WHAT TO DO = Both the line with "destruct (pending (nextchar" and the line with "End RunParse." in the records below must appear in the output, along with every line between them, exactly and with nothing added.

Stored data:
# # # #
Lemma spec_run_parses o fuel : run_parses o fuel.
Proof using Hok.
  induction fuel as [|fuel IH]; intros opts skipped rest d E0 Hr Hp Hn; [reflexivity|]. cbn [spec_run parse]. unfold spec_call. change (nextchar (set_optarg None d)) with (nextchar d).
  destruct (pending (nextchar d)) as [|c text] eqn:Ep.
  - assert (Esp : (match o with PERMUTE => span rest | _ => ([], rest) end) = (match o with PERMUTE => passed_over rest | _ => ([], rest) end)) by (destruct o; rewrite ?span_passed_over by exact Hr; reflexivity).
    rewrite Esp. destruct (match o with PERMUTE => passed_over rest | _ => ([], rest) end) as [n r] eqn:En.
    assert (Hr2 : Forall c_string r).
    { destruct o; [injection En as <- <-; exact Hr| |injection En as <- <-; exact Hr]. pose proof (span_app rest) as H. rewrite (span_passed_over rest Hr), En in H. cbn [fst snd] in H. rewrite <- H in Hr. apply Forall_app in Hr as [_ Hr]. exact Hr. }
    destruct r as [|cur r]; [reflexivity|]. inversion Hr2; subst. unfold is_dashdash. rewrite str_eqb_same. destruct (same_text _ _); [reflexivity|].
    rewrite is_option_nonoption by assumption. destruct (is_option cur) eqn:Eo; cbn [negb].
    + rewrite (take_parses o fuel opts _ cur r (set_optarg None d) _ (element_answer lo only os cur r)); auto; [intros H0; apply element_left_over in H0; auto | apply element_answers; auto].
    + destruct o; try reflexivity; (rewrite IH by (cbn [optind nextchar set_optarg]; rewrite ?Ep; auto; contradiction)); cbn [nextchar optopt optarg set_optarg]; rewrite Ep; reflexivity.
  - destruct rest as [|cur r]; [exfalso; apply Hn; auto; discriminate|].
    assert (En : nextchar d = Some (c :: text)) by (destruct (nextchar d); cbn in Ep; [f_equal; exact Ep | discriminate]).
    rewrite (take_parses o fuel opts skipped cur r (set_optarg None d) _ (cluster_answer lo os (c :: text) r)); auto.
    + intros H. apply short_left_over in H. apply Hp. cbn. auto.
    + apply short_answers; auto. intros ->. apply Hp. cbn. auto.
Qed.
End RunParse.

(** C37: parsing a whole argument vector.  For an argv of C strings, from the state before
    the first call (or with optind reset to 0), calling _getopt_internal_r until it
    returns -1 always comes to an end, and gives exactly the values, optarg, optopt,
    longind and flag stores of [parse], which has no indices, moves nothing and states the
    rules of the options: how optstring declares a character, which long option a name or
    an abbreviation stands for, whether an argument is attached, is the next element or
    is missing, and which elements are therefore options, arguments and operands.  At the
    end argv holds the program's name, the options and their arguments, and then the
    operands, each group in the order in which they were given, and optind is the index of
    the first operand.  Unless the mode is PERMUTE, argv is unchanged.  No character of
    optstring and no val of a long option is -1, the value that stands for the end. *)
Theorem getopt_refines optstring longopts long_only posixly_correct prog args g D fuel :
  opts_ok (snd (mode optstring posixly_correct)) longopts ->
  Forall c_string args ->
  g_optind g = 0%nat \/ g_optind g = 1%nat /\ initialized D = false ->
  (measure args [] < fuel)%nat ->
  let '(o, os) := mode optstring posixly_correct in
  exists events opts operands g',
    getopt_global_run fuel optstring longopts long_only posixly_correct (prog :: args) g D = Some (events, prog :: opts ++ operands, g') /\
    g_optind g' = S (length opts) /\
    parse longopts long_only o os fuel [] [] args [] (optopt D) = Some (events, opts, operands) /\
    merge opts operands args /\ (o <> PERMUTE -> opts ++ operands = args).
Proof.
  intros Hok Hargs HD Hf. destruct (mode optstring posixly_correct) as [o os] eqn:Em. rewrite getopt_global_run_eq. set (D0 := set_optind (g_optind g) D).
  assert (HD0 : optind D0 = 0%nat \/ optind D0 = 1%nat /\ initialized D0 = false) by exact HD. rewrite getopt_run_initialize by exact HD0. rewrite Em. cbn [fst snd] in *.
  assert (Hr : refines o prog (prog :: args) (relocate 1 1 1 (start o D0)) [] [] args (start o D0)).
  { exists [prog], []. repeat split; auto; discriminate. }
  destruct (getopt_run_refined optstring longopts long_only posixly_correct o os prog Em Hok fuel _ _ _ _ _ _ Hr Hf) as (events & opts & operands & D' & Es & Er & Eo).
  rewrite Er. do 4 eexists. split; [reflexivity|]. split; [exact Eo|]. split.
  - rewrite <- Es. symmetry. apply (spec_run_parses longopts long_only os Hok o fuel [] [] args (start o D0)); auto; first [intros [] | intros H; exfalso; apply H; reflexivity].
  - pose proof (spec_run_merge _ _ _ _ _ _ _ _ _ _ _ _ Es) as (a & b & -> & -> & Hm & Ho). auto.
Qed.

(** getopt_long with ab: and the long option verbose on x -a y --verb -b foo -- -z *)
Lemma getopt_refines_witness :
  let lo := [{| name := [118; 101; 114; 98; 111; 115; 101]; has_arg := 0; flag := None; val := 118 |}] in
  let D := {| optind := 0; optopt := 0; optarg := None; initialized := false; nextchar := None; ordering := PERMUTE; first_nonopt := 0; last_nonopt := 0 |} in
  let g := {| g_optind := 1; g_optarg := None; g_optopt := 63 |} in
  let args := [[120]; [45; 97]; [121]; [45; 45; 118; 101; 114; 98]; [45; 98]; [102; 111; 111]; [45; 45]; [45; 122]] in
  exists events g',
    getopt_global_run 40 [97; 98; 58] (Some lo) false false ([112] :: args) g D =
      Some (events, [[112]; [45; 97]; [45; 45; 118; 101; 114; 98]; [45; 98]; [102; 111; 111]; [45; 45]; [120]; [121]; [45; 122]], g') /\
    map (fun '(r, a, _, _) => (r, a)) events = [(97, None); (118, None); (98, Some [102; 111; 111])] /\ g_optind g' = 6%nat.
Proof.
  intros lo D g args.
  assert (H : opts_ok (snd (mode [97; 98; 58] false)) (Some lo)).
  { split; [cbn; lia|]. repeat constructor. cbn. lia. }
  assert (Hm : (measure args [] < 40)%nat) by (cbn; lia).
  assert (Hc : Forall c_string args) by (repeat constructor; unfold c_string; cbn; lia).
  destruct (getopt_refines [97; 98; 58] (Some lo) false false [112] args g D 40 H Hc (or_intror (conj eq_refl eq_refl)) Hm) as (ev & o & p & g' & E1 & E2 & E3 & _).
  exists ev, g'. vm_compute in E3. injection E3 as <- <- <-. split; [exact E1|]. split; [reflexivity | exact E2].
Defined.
# # # #
RESPONSE TO THE EXERCISE =
  destruct (pending (nextchar d)) as [|c text] eqn:Ep.
  - assert (Esp : (match o with PERMUTE => span rest | _ => ([], rest) end) = (match o with PERMUTE => passed_over rest | _ => ([], rest) end)) by (destruct o; rewrite ?span_passed_over by exact Hr; reflexivity).
    rewrite Esp. destruct (match o with PERMUTE => passed_over rest | _ => ([], rest) end) as [n r] eqn:En.
    assert (Hr2 : Forall c_string r).
    { destruct o; [injection En as <- <-; exact Hr| |injection En as <- <-; exact Hr]. pose proof (span_app rest) as H. rewrite (span_passed_over rest Hr), En in H. cbn [fst snd] in H. rewrite <- H in Hr. apply Forall_app in Hr as [_ Hr]. exact Hr. }
    destruct r as [|cur r]; [reflexivity|]. inversion Hr2; subst. unfold is_dashdash. rewrite str_eqb_same. destruct (same_text _ _); [reflexivity|].
    rewrite is_option_nonoption by assumption. destruct (is_option cur) eqn:Eo; cbn [negb].
    + rewrite (take_parses o fuel opts _ cur r (set_optarg None d) _ (element_answer lo only os cur r)); auto; [intros H0; apply element_left_over in H0; auto | apply element_answers; auto].
    + destruct o; try reflexivity; (rewrite IH by (cbn [optind nextchar set_optarg]; rewrite ?Ep; auto; contradiction)); cbn [nextchar optopt optarg set_optarg]; rewrite Ep; reflexivity.
  - destruct rest as [|cur r]; [exfalso; apply Hn; auto; discriminate|].
    assert (En : nextchar d = Some (c :: text)) by (destruct (nextchar d); cbn in Ep; [f_equal; exact Ep | discriminate]).
    rewrite (take_parses o fuel opts skipped cur r (set_optarg None d) _ (cluster_answer lo os (c :: text) r)); auto.
    + intros H. apply short_left_over in H. apply Hp. cbn. auto.
    + apply short_answers; auto. intros ->. apply Hp. cbn. auto.
Qed.
End RunParse.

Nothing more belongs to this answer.